Of course, when she was healed of her fever, she had company. What's the first thing we do when we have company? Offer food and a drink, right? That's exactly what she did, and I think she was relieved to be finally well enough to serve Jesus and her other visitors. She had been set free of the fever to finally get stuff done again!

So what about us? Whether or not we have been physically sick lately, we were all spiritually sick at one point and Jesus healed us by offering us forgiveness of our sins. By faith in Jesus, we have been healed and set free from sin. I think that, like Peter's mother-in-law, the best response to that healing is to get to work and serve Jesus.

Which begs the question, how do we serve Jesus? Is it only when we're doing church things? I don't think that's right at all. God made each one of us differently, with different talents and abilities. Read 1 Corinthians 12, where Paul compares the church to a body, where every part is needed because all of the parts are different. Not all of us can be preachers. Not all of us can be musicians (which you would know for sure if you ever heard me sing!). And not all of us can be children's church teachers. Some people are excellent business people, or good cooks, or good quilters! God can use all of those skills if we decide in our hearts that we are working for Him. 

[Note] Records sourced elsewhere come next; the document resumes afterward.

(** The loop of [Encoder.binaryLoop], with the call that can throw. *)
Fixpoint binaryLoop (limit fuel : nat) (bytes : list byte) (i : nat)
         (binary : string) : outcome :=
  if i <? List.length bytes then
    match fuel with
    | O => out_of_fuel
    | S fuel' =>
        let chunk :=
          subarray bytes i
                   (Nat.min (i + Encoder.chunkSize) (List.length bytes)) in
        match fromCharCode_apply limit chunk with
        | returns piece =>
            binaryLoop limit fuel' bytes (i + Encoder.chunkSize)
                       (String.append binary piece)
        | failure => failure
        end
    end
  else returns binary.

Definition encode (limit : nat) (bytes : list byte) : outcome :=
  match binaryLoop limit (List.length bytes) bytes 0 EmptyString with
  | returns binary => returns (btoa binary)
  | failure => failure
  end.

End ArgumentLimit.

(* ===================================================================== *)
(** * The recorder as a component: inbound messages, buttons, batch upload *)
(* ===================================================================== *)

Module RecorderComponent.
Import JS Common Recorder.
Local Open Scope nat_scope.

Definition setIsProcessing (b : bool) (s : state) : state :=
  {| isRecording := isRecording s; isConnected := isConnected s;
     isProcessing := b; mode := mode s;
     socket_connected := socket_connected s;
     audioChunksRef := audioChunksRef s;
     stream_live := stream_live s; audioProcessor := audioProcessor s;
     recorder_active := recorder_active s;
     batch_handlers := batch_handlers s |}.
(** [g] is a target only: [get_available_units()] does not list it, and
    from [g] nothing but [oz], whose entry lists [g], can be reached. *)
Lemma convert_from_unlisted_unit_witness :
  get_available_units (one_file "conversions.json" scenario_table) None
    (initial_state "conversions.json")
  = (Ret ["lb"; "oz"], loaded_state scenario_table)
  ∧ convert (one_file "conversions.json" scenario_table)
      1%float "g" "lb" None (initial_state "conversions.json")
    = (Raise (ValueError "No conversion path found from 'g' to 'lb'"),
       loaded_state scenario_table).
Proof.
  destruct (convert_from_unlisted_unit
              (one_file "conversions.json" scenario_table) None
              (initial_state "conversions.json") scenario_table
              (loaded_state scenario_table) 1%float "g" "lb" eq_refl)
    as [Hunits Hconvert].
  split; [exact Hunits|].
  apply Hconvert; [|discriminate|reflexivity].
  unfold dict_keys. simpl. set_solver.
Defined.

Lemma convert_along_forward_chain_witness :
  ∃ path,
    chain scenario_table "lb" "g" path
    ∧ ∀ value, convert_with scenario_table value "lb" "g"
               = Ret (apply_path value path).
Proof.
  apply (convert_along_forward_chain scenario_table "lb" "g").
  - discriminate.
  - exact scenario_forward_path.
  - reflexivity.
Defined.

(** The path found from [a] to [c] on the table with two chains. *)
Lemma found_path_is_simple_witness :
  chain two_chains_table "a" "c" [("a", "d", 2%float); ("d", "c", 5%float)]
  ∧ NoDup (leg_starts [("a", "d", 2%float); ("d", "c", 5%float)] ++ ["c"])
  ∧ length [("a", "d", 2%float); ("d", "c", 5%float)] ≤ length two_chains_table.
Proof.
  apply (found_path_is_simple two_chains_table 4 "c" "a"
           [("a", "d", 2%float); ("d", "c", 5%float)]
           ({["d"]} ∪ ({["a"]} ∪ ∅))).
  - discriminate.
  - reflexivity.
Defined.

(** On the cyclic table the failed search for [c] from [a] visited [b],
    which an entry of [a] leads to. *)
Lemma failed_search_visits_reachable_witness :
  "b" ∈ ({["b"]} ∪ ({["a"]} ∪ ∅) : gset string)
  ↔ rtc (edge both_ways_table) "a" "b".
Proof.
  apply (failed_search_visits_reachable both_ways_table 4 "c" "a" None
           ({["b"]} ∪ ({["a"]} ∪ ∅)) eq_refl eq_refl "b").
Defined.

(** Saffron has no price record; the onions are asked in the unit of
    their price. Neither needs a conversion file. *)
Lemma ingredient_price_without_conversion_witness :
  calculate_ingredient_price lower_ascii no_files pantry "Saffron"
    1%float "g" (initial_state "conversions.json")
  = (Ret None, [], initial_state "conversions.json")
  ∧ calculate_ingredient_price lower_ascii no_files pantry "Onion"
      8%float "oz" (initial_state "conversions.json")
    = (Ret (Some (8 * 0.5)%float), [], initial_state "conversions.json").
Proof.
  split.
  - refine (proj1 (ingredient_price_without_conversion lower_ascii no_files
                     pantry "Saffron" 1%float "g"
                     (initial_state "conversions.json")) _).
    reflexivity.
  - refine (proj2 (ingredient_price_without_conversion lower_ascii no_files
                     pantry "Onion" 8%float "oz"
                     (initial_state "conversions.json"))
              {| info_price := Some 0.5%float; info_measurement := Some "oz" |}
              _ _).
    + reflexivity.
    + by left.
Defined.

(** Eight ounces of onion at 0.5 and sixteen ounces of shrimp, a pound
    at 12, make 16; the saffron, of unknown price, is left out and nothing
    is printed. Without a conversion file the shrimp are left out as
    well, with a warning. *)
Lemma recipe_price_sums_known_prices_witness :
  (calculate_recipe_price lower_ascii
     (one_file "conversions.json" scenario_table) pantry stew
     (initial_state "conversions.json")).1
  = (Price (Some (0 + 8 * 0.5 + 16 / 16 * 12)%float), [])
  ∧ (calculate_recipe_price lower_ascii no_files pantry stew
       (initial_state "conversions.json")).1
    = (Price (Some (0 + 8 * 0.5)%float),
       [CouldNotConvert "oz" "lb" "Shrimp"
          (FileNotFoundError (not_found_message "conversions.json"))]).
Proof.
  split.
  - refine (proj1 (recipe_price_sums_known_prices lower_ascii
                     (one_file "conversions.json" scenario_table) pantry stew _
                     (initial_state "conversions.json")
                     (coherent_initial "conversions.json") eq_refl _)).
    discriminate.
  - refine (proj1 (recipe_price_sums_known_prices lower_ascii
                     no_files pantry stew _
                     (initial_state "conversions.json")
                     (coherent_initial "conversions.json") eq_refl _)).
    discriminate.
Defined.

(** A price added for ["Shrimp"] is found under ["SHRIMP"], and leaves
    the onions' price alone. *)
Lemma added_price_is_used_witness :
  calculate_ingredient_price lower_ascii no_files
    (add_ingredient_price lower_ascii pantry "Shrimp" 15%float "lb").1.1
    "SHRIMP" 2%float "lb" (initial_state "conversions.json")
  = (Ret (Some (2 * 15)%float), [], initial_state "conversions.json")
  ∧ calculate_ingredient_price lower_ascii no_files
      (add_ingredient_price lower_ascii pantry "Shrimp" 15%float "lb").1.1
      "Onion" 8%float "oz" (initial_state "conversions.json")
    = calculate_ingredient_price lower_ascii no_files pantry
        "Onion" 8%float "oz" (initial_state "conversions.json").
Proof.
  split.
  - refine (proj1 (added_price_is_used lower_ascii no_files pantry "Shrimp"
                     15%float "lb" (initial_state "conversions.json"))
              "SHRIMP" 2%float _).
    reflexivity.
  - refine (proj1 (proj2 (added_price_is_used lower_ascii no_files pantry
                            "Shrimp" 15%float "lb"
                            (initial_state "conversions.json")))
              "Onion" 8%float "oz" _).
    discriminate.
Defined.
(** * Duplicate-image detector: detection engine and data-safety engine

    A shallow embedding of the JavaScript sources

    - [aiDetectionEnterprise.js] (multi-provider detector used by [main.js]),
    - [aiDetectionSimplified.js] (local-only detector),
    - [safety/dataSafetyManager.js], [deletion/deletionManager.js] and the
      [delete-files] handler of [main.js],

    followed by the properties established about them.

    Conventions.  JavaScript numbers are IEEE doubles; scores, weights and
    thresholds are embedded as exact rationals ([Q]), so a statement about a
    score is a statement about the real-number value the code computes, before
    rounding.  [await] is sequencing; an exception is an explicit result.
    Library calls (jimp, fs-extra, trash, crypto, the vision APIs) are taken
    as parameters gathered in records, one record per collaborator. *)

From Stdlib Require Import ZArith QArith Qminmax Qround List Bool Lia Lqa Permutation Ascii Sorted.
From stdpp Require Import gmap strings list fin_maps pretty.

Colossians 3:17 says, "And whatever you do, whether in word or deed, do it all in the name of the Lord Jesus, giving thanks to God the Father through him." 'Whatever'. That's a big word, isn't it? It means everything we do can be done in service to God, if we have the right attitude while we're doing it. And the right attitude is even described in the verse for us...'giving thanks to God the Father through him (Jesus)'. So, because of what Jesus has done for us (offering us spiritual healing and forgiveness of our sins), we are to be thankful to God, and we show that thankfulness by serving Him with everything that we do.

We can serve  Jesus with  everything we do | DevotedQuilter.com

We have been set free to serve Him, just as Peter's mother-in-law was. She served him with food and drink. We serve him with everything we do.